A Rational Therapeutic to Enhance Apoptosis in Therapy of Lung Cancer
Bcl-2 protein inhibits apoptosis and confers resistance to treatment with traditional cytotoxic chemotherapy, radiotherapy, and monoclonal antibodies. Oblimersen sodium is an antisense oligonucleotide compound designed to specifically bind to human bcl-2 mRNA, resulting in catalytic degradation of bcl-2 mRNA and subsequent decrease in bcl-2 protein translation. Both small cell and non-small cell lung cancer show baseline and inducible expression of bcl-2, which may contribute to resistance to therapy. Preclinical studies have shown that combining bcl-2 antisense with chemotherapy improves antitumor response, increases apoptosis of tumor cells, and increases survival. Preliminary data from a large international randomized trial in melanoma show a trend toward increased survival and significantly improved response rates and response duration when oblimersen is added to dacarbazine. Phase I studies in small cell lung cancer patients demonstrate that oblimersen can be combined with paclitaxel or carboplatin and etoposide. The combination of docetaxel and oblimersen has been shown to be feasible in Phase I studies and is currently undergoing evaluation in comparison with docetaxel alone as first-line salvage therapy in patients refractory or relapsed after one prior chemotherapy regimen. Enhancement of the efficacy of anticancer treatments with oblimersen bcl-2 antisense therapy represents a promising new apoptosis-modulating strategy.
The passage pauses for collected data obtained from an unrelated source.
(* ===== verification/SprotoDefault.v ===== *)
(** * The other functions of sproto for Lua ([lualib-src/sproto/lsproto.c])

    Looking protocols up, the global slots, and the table of default values, which [ldefault] makes by encoding with a callback that
    writes nothing. *)

From S2P Require Import Prelude CString LuaError Sproto SprotoSpec SprotoCode SprotoLua SprotoWire SprotoInts SprotoEncode SprotoDecode SprotoTrip.

Definition MAX_GLOBALSPROTO : Z := 16.

(** The result of [lnewproto]: a schema, or nothing. *)
Definition lnewproto (buffer : list Z) : res (option sproto) := lift (sproto_create buffer).

(** The index of the type; none is an empty result. *)
Definition lquerytype (sp : option sproto) (type_name : list Z) : res (option Z) :=
  match sp with
  | None => Raise (Text "Need a sproto object")
  | Some sp => let* name := lift (until_nul (type_name ++ [0])) in Ok (sproto_type_query sp name)
  end.

(** ** Protocols *)

Section Protocol.
Context `{LuaNumbers}.

(** [lua_tointeger] is 0 for what is not an integer; [tag] is an [int]. *)
Definition protocol_key (sp : sproto) (key : lua) : res (option (lua * Z)) :=
  match key with
  | VInteger _ | VFloat _ =>
      let tag := i32 (default 0 (lua_tointegerx key)) in
      let* name := lift (sproto_protoname sp tag) in
      Ok (match name with None => None | Some name => Some (VString name, tag) end)
  | _ =>
      match lua_tolstring key with
      | None => Raise (Text "Should be number or string")
      | Some s =>
          let* name := lift (until_nul (s ++ [0])) in
          let tag := sproto_prototag sp name in
          Ok (if tag <? 0 then None else Some (VInteger tag, tag))
      end
  end.

(** The name or the tag, and the types of the request and the response. *)
Definition lprotocol (sp : option sproto) (key : lua) : res (option (lua * option Z * option Z)) :=
  match sp with
  | None => Raise (Text "Need a sproto_type object")
  | Some sp =>
      let* k := protocol_key sp key in
      match k with
      | None => Ok None
      | Some (v, tag) =>
          let* request := lift (sproto_protoquery sp tag SPROTO_REQUEST) in
          let* response := lift (sproto_protoquery sp tag SPROTO_RESPONSE) in
          Ok (Some (v, request, response))
      end
  end.
End Protocol.

(** ** Global slots

    The array [G_sproto] of [MAX_GLOBALSPROTO] pointers; the index is 0 when it is not given. *)

Definition lsaveproto {A} (G_sproto : list (option A)) (sp : option A) (index : option Z) : res (list (option A)) :=
  let index := i32 (default 0 index) in
  if (index <? 0) || (MAX_GLOBALSPROTO <=? index) then Raise (Text "Invalid global slot index") else lift (aset G_sproto index sp).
BCL-2: A CRITICAL ANTIAPOPTOTIC PROTEIN
The development of cancer requires dysregulated proliferation combined with dysregulation of cell death. The components of the apoptotic program are therefore targets for anticancer therapy (1, 2, 3, 4) . The apoptotic control mechanisms of cells can be simplified to proapoptotic stimuli and antiapoptotic forces. Three families of apoptotic control proteins have been described based on their sequence homology, three-dimensional structure, and function: (a) proapoptotic proteins including Bax and Bak; (b) BH3 only proteins that are proapoptotic; and (c) antiapoptotic proteins including bcl-2 (2 , 3 , 5, 6, 7, 8) . The mechanisms of interaction between these classes of proteins continue to be described.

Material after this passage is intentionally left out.